Exercise data Start Marker

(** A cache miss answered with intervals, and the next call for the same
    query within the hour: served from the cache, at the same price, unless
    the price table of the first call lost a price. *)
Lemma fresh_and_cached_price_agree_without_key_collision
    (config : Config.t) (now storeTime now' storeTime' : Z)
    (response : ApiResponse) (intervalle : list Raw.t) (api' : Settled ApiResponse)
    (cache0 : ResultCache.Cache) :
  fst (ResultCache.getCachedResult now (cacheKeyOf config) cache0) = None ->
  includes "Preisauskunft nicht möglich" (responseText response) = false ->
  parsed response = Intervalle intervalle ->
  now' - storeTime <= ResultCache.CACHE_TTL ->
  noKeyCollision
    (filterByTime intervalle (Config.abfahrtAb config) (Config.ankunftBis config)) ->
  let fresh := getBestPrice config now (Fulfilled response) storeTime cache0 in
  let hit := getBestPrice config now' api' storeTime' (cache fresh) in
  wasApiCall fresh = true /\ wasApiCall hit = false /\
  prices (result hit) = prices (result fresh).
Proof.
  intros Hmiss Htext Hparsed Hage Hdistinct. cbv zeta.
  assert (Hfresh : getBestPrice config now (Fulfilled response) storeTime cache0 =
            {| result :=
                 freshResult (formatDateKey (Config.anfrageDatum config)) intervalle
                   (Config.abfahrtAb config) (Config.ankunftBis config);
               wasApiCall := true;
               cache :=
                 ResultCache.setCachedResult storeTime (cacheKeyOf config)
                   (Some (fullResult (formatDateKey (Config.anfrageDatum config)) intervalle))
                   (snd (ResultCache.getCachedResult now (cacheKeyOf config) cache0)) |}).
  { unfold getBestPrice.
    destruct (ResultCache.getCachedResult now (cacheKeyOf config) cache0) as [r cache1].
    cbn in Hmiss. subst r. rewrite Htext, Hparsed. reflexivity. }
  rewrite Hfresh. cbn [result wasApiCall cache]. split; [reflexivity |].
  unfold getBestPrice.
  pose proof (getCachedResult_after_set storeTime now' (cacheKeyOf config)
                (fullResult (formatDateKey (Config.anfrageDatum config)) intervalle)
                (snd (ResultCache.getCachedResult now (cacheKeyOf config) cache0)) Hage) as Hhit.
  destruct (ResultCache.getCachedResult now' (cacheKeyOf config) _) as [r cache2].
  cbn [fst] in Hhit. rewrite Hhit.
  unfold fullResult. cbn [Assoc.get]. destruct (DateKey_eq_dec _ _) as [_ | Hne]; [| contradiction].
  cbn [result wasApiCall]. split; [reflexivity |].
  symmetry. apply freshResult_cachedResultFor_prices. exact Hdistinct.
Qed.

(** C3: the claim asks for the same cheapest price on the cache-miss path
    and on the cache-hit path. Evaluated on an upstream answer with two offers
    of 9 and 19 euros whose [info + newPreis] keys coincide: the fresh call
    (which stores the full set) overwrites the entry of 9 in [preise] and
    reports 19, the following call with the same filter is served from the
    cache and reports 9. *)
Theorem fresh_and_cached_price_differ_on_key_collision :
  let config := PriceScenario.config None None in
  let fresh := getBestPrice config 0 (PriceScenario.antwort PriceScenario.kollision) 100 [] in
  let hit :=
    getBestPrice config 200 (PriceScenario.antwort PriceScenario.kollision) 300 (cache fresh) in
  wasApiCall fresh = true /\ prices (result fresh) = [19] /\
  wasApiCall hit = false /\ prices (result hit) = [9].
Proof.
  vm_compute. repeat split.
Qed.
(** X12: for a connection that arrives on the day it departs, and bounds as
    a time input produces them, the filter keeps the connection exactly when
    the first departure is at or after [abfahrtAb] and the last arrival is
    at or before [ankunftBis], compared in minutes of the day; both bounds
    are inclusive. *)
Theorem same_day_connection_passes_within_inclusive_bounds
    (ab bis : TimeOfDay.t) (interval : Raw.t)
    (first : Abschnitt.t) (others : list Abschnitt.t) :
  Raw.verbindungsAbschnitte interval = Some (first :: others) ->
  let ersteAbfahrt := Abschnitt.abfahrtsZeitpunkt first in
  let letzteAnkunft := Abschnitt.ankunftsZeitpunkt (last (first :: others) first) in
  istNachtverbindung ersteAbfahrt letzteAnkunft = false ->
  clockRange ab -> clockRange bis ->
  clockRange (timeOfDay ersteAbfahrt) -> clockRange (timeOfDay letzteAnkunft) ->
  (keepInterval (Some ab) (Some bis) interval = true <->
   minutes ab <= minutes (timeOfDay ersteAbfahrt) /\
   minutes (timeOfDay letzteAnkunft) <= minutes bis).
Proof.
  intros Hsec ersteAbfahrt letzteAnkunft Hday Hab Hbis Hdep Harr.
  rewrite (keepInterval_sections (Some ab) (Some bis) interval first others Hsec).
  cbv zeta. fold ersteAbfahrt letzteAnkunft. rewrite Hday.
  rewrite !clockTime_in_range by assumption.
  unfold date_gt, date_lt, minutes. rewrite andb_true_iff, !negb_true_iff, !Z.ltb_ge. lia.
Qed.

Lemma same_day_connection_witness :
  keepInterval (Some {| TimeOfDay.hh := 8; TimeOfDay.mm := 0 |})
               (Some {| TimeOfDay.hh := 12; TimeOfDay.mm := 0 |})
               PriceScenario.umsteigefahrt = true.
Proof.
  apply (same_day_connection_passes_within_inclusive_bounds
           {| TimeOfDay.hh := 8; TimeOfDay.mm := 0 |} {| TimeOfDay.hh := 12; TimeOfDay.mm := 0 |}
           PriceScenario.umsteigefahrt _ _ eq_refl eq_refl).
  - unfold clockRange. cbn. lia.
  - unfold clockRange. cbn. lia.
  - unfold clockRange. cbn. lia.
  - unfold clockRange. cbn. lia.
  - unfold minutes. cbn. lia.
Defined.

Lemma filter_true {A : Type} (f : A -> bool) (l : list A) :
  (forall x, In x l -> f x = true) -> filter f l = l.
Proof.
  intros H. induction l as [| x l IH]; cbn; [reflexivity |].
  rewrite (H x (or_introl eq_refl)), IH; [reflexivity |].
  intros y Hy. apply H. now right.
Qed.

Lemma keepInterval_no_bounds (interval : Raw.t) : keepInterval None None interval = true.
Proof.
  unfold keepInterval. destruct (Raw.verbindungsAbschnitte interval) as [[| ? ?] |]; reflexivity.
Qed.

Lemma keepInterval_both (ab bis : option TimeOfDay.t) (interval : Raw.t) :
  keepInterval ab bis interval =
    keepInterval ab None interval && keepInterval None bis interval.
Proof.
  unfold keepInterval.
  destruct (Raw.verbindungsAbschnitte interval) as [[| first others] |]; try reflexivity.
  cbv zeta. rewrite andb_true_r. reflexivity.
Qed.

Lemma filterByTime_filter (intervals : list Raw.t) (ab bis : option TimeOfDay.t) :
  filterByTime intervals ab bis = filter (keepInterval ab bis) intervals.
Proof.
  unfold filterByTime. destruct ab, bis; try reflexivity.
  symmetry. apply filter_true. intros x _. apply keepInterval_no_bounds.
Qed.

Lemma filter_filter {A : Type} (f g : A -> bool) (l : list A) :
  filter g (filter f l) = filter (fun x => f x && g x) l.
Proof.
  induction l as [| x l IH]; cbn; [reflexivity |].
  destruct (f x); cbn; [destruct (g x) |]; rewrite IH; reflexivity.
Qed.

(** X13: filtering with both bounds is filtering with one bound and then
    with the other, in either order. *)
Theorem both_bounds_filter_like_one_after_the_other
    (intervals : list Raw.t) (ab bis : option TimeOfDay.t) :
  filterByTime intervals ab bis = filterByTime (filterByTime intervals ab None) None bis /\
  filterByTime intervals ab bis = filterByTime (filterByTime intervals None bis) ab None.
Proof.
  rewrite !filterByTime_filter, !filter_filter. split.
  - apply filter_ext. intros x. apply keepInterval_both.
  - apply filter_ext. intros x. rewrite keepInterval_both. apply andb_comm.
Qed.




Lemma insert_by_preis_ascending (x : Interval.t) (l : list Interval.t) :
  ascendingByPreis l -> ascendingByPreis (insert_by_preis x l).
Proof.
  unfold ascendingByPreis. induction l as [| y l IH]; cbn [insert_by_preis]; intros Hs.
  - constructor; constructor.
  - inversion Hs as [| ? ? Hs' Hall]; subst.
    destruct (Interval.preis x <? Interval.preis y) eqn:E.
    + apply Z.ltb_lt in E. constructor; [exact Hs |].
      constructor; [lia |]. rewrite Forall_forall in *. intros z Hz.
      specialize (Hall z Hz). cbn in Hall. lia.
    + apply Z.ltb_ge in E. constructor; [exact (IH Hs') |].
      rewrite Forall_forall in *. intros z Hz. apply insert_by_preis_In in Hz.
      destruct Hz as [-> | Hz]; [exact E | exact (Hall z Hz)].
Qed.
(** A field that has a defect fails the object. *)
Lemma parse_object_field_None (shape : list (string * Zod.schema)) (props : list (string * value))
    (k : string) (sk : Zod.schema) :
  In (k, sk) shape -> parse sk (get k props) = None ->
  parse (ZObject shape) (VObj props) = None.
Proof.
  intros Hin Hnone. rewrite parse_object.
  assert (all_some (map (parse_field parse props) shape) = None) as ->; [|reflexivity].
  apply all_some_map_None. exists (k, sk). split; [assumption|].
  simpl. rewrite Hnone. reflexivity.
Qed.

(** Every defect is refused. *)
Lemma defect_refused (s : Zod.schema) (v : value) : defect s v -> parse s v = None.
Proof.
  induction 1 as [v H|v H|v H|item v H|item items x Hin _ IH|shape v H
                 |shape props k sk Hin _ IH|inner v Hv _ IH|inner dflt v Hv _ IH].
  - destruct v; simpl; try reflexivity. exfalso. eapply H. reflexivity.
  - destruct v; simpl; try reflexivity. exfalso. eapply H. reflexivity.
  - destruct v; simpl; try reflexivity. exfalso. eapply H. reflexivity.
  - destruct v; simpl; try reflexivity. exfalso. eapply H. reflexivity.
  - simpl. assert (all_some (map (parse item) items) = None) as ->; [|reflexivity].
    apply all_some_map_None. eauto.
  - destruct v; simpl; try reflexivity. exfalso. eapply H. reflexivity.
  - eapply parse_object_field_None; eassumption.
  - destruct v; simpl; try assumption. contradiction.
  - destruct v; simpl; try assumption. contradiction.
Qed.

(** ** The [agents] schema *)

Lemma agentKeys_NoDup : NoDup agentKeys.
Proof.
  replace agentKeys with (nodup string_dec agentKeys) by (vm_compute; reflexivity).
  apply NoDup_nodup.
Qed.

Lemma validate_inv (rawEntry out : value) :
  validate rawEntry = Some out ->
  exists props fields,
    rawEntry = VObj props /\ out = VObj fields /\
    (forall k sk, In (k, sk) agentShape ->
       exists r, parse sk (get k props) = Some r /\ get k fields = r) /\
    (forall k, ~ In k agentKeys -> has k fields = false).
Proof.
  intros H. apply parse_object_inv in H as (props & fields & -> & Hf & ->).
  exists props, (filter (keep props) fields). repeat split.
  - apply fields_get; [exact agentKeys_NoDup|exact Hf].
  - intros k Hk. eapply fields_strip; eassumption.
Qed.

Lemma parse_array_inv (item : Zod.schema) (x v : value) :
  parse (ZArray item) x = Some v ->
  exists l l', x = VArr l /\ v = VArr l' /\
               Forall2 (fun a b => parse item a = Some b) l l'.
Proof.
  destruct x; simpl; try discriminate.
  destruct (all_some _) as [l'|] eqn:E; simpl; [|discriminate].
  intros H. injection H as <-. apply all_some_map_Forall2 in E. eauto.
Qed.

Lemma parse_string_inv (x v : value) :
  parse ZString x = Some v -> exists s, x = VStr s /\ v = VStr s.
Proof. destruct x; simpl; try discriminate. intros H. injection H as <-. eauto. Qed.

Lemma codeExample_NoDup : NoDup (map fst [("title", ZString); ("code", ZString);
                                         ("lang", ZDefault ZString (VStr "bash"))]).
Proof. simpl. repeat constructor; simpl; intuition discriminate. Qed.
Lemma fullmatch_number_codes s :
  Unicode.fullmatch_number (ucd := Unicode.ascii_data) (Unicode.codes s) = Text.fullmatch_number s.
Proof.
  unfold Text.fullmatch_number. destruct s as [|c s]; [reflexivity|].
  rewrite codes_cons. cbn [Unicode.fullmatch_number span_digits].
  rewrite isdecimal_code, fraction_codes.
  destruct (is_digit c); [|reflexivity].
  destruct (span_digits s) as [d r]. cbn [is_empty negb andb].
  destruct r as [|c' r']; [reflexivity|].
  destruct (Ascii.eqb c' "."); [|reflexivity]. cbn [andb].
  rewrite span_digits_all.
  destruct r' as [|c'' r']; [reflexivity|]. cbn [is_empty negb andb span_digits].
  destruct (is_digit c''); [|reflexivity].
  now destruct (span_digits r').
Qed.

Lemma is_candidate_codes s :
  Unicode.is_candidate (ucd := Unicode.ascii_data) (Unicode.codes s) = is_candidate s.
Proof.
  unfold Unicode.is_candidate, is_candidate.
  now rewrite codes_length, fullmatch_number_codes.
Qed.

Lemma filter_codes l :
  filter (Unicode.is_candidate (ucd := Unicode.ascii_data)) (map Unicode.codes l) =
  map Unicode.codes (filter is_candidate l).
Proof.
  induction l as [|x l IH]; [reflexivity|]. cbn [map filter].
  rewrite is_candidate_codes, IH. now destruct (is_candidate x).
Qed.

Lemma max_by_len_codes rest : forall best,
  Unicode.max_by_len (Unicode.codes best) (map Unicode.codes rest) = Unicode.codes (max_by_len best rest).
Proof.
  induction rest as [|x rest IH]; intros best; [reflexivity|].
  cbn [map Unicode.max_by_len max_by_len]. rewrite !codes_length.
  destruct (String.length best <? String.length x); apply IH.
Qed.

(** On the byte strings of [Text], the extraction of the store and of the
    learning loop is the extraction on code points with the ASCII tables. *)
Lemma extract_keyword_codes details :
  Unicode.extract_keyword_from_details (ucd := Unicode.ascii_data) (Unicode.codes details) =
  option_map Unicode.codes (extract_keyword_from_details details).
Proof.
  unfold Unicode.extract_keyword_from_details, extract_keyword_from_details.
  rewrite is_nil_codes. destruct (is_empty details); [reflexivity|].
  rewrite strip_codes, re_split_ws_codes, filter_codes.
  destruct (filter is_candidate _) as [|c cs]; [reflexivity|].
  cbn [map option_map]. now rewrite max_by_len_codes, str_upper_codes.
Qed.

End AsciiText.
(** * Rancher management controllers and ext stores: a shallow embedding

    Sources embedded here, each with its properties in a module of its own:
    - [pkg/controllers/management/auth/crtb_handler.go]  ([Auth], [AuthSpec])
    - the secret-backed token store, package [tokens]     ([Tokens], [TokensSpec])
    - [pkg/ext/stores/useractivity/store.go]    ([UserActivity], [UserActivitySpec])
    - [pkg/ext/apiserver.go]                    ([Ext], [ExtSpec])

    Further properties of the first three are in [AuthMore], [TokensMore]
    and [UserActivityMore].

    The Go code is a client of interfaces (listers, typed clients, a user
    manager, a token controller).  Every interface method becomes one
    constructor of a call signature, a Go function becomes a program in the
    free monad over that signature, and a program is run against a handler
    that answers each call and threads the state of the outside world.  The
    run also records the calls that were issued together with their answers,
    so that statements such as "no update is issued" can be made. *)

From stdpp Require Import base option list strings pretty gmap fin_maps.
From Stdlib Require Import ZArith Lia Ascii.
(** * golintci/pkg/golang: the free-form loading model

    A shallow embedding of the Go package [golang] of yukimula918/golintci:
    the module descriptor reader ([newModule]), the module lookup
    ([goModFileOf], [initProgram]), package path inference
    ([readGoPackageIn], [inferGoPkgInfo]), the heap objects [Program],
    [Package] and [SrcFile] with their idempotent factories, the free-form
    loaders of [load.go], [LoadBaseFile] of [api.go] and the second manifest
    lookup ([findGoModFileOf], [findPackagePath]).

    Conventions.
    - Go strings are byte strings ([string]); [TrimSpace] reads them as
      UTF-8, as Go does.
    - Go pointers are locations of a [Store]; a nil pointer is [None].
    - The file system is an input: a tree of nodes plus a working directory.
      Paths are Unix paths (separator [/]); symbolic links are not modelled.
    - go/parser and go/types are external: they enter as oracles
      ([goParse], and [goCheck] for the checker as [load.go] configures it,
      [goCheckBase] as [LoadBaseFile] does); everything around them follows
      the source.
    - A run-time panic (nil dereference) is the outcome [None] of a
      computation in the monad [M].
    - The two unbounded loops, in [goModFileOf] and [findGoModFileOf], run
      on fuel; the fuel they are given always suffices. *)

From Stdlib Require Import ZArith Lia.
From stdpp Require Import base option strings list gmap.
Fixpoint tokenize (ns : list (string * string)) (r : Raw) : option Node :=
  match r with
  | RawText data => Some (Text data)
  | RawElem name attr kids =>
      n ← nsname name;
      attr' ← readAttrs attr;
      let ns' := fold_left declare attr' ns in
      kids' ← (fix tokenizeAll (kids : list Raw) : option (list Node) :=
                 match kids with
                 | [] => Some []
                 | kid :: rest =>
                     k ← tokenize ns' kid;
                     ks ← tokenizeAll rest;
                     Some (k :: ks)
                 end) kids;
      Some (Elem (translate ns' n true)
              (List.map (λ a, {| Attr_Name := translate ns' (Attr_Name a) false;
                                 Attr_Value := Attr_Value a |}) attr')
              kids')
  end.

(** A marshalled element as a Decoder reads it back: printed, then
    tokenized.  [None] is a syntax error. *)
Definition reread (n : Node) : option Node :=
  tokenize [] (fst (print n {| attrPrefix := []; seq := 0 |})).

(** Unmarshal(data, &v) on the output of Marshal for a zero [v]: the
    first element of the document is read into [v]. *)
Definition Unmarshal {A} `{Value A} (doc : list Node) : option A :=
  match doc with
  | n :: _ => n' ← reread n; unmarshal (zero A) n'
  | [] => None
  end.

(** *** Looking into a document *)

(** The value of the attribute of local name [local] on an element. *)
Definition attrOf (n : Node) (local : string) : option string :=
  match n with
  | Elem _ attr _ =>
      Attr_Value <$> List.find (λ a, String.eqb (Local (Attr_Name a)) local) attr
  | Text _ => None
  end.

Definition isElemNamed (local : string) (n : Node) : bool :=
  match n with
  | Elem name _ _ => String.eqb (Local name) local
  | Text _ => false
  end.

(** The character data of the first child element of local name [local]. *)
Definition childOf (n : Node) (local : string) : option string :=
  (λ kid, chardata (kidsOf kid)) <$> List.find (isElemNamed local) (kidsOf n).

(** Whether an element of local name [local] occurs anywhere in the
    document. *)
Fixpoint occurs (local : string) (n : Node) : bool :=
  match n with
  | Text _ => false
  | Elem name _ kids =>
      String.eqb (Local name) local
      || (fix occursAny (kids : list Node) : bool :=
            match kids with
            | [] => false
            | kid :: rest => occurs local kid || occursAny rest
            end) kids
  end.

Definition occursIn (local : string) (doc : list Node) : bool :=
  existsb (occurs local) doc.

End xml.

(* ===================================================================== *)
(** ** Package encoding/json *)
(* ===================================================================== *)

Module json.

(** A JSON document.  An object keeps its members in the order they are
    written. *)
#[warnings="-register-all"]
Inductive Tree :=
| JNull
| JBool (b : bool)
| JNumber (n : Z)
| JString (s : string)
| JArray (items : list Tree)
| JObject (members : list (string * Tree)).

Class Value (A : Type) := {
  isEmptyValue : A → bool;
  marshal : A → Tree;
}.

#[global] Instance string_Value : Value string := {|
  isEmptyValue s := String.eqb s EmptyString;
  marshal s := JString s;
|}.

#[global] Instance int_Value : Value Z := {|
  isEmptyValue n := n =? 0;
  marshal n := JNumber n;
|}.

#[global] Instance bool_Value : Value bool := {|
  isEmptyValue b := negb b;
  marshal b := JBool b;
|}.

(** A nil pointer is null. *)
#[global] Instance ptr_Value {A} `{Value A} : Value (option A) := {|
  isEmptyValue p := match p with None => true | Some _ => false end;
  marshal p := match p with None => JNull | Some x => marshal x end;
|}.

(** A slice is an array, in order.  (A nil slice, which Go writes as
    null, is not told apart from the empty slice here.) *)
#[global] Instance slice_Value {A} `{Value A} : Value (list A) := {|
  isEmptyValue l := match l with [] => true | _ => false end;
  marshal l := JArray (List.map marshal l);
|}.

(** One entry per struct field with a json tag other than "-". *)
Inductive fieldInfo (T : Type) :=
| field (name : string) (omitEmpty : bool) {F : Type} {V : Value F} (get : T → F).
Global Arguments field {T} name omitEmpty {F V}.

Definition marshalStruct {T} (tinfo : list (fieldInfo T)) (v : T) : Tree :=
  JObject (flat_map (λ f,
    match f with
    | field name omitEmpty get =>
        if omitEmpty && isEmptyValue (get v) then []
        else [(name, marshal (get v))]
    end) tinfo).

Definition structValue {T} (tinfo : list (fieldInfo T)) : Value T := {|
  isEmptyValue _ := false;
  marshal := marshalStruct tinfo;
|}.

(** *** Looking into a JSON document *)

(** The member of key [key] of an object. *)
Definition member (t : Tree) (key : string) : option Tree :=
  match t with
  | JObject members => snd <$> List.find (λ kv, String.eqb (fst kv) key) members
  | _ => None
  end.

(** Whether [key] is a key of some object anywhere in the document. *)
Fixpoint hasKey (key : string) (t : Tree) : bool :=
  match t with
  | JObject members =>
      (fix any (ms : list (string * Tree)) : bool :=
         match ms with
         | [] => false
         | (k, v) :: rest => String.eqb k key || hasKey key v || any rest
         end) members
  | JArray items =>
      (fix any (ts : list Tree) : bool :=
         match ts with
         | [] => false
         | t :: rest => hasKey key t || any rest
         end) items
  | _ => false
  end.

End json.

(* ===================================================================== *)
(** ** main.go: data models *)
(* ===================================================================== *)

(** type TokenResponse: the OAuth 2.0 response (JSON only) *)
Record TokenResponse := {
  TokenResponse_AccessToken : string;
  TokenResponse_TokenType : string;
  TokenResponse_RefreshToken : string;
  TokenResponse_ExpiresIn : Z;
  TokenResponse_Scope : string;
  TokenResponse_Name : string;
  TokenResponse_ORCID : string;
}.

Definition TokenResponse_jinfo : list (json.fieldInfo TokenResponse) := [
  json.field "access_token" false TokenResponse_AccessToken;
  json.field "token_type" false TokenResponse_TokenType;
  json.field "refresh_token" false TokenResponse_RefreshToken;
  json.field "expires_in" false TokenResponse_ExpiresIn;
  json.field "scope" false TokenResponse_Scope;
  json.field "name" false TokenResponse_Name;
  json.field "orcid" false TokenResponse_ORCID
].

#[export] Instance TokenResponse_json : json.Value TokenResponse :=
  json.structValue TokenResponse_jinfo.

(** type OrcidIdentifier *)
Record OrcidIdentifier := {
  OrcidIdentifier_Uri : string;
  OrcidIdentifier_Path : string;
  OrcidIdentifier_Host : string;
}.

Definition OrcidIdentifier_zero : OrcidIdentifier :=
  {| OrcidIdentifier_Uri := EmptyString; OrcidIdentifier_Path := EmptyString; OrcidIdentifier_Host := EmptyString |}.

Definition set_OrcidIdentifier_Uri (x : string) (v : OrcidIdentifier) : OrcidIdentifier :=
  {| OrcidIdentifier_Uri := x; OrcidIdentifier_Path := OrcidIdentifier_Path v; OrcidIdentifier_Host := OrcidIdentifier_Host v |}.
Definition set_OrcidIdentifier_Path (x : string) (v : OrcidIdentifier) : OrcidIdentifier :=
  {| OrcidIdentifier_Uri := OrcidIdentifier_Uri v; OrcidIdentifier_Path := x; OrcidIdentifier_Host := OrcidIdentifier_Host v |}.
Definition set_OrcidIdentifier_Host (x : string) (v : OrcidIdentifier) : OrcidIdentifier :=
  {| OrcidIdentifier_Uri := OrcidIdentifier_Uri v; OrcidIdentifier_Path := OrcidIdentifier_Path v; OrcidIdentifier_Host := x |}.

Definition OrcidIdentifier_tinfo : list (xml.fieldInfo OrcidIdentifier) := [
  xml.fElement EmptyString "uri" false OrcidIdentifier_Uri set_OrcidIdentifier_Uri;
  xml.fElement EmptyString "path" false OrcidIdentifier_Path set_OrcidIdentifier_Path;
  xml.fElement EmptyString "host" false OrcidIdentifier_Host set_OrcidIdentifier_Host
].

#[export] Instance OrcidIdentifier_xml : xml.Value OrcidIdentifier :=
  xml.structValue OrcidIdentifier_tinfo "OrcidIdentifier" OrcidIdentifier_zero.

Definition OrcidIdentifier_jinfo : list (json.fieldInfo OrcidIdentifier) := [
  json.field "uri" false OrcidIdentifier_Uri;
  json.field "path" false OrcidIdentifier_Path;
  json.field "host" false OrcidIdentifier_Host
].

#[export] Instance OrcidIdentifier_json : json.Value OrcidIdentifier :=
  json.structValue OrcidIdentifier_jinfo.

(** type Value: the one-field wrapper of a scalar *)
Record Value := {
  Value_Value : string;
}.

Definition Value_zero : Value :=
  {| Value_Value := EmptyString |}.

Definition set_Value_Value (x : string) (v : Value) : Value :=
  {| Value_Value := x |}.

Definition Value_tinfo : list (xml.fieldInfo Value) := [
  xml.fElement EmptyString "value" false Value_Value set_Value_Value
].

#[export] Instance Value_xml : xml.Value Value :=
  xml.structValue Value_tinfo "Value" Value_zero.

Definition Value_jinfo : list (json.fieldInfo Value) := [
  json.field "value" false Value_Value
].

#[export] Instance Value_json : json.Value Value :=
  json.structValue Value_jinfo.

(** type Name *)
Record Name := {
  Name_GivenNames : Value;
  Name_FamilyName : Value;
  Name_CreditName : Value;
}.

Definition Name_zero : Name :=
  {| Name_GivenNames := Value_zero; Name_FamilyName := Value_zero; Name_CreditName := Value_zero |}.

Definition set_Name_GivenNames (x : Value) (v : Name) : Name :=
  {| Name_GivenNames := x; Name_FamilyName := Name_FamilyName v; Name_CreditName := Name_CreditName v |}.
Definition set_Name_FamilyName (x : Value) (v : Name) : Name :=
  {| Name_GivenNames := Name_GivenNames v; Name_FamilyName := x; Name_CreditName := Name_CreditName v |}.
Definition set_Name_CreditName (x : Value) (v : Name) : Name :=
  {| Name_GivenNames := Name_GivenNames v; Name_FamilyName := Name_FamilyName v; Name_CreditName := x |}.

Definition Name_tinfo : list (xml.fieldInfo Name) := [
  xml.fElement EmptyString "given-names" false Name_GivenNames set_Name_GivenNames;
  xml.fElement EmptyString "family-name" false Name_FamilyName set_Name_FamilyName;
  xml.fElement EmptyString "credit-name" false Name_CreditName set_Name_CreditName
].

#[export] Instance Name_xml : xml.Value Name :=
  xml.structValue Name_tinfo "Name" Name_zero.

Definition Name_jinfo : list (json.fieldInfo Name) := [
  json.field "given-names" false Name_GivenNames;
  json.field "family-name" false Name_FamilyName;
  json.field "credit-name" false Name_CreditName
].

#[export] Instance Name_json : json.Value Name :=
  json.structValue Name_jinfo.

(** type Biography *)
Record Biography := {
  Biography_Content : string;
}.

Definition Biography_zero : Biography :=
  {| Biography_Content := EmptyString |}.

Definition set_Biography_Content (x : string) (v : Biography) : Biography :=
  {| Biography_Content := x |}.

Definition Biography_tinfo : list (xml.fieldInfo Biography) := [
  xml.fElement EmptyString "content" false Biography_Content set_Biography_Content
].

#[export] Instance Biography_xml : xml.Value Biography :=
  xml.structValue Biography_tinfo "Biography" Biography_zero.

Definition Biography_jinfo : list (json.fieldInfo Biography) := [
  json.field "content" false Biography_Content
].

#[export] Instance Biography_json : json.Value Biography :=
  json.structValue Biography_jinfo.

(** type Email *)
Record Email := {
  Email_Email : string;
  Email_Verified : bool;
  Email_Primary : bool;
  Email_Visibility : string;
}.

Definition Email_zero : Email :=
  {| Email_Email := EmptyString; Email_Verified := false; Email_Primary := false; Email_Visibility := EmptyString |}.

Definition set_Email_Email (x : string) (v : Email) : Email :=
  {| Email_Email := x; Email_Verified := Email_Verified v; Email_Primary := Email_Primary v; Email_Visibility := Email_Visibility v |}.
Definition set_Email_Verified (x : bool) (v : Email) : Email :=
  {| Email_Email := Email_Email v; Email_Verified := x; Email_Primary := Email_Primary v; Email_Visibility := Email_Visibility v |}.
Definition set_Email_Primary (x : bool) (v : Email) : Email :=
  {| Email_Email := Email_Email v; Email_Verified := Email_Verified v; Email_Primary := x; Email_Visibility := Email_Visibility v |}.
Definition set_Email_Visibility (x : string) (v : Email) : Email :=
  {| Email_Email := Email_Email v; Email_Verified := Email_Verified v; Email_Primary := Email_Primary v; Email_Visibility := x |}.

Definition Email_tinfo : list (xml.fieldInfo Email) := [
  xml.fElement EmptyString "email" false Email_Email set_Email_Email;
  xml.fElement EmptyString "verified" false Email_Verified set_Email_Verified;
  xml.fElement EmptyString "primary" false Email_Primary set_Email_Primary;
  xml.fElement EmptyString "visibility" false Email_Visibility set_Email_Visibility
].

Exercise data End Marker

# Task:
After locating the line holding "#[global] Instance ptr_Value" above, output exactly that line and every line after it through the line holding "(** *** Looking into a JSON document *)". Include nothing else.

# Expected answer:
#[global] Instance ptr_Value {A} `{Value A} : Value (option A) := {|
  isEmptyValue p := match p with None => true | Some _ => false end;
  marshal p := match p with None => JNull | Some x => marshal x end;
|}.

(** A slice is an array, in order.  (A nil slice, which Go writes as
    null, is not told apart from the empty slice here.) *)
#[global] Instance slice_Value {A} `{Value A} : Value (list A) := {|
  isEmptyValue l := match l with [] => true | _ => false end;
  marshal l := JArray (List.map marshal l);
|}.

(** One entry per struct field with a json tag other than "-". *)
Inductive fieldInfo (T : Type) :=
| field (name : string) (omitEmpty : bool) {F : Type} {V : Value F} (get : T → F).
Global Arguments field {T} name omitEmpty {F V}.

Definition marshalStruct {T} (tinfo : list (fieldInfo T)) (v : T) : Tree :=
  JObject (flat_map (λ f,
    match f with
    | field name omitEmpty get =>
        if omitEmpty && isEmptyValue (get v) then []
        else [(name, marshal (get v))]
    end) tinfo).

Definition structValue {T} (tinfo : list (fieldInfo T)) : Value T := {|
  isEmptyValue _ := false;
  marshal := marshalStruct tinfo;
|}.

(** *** Looking into a JSON document *)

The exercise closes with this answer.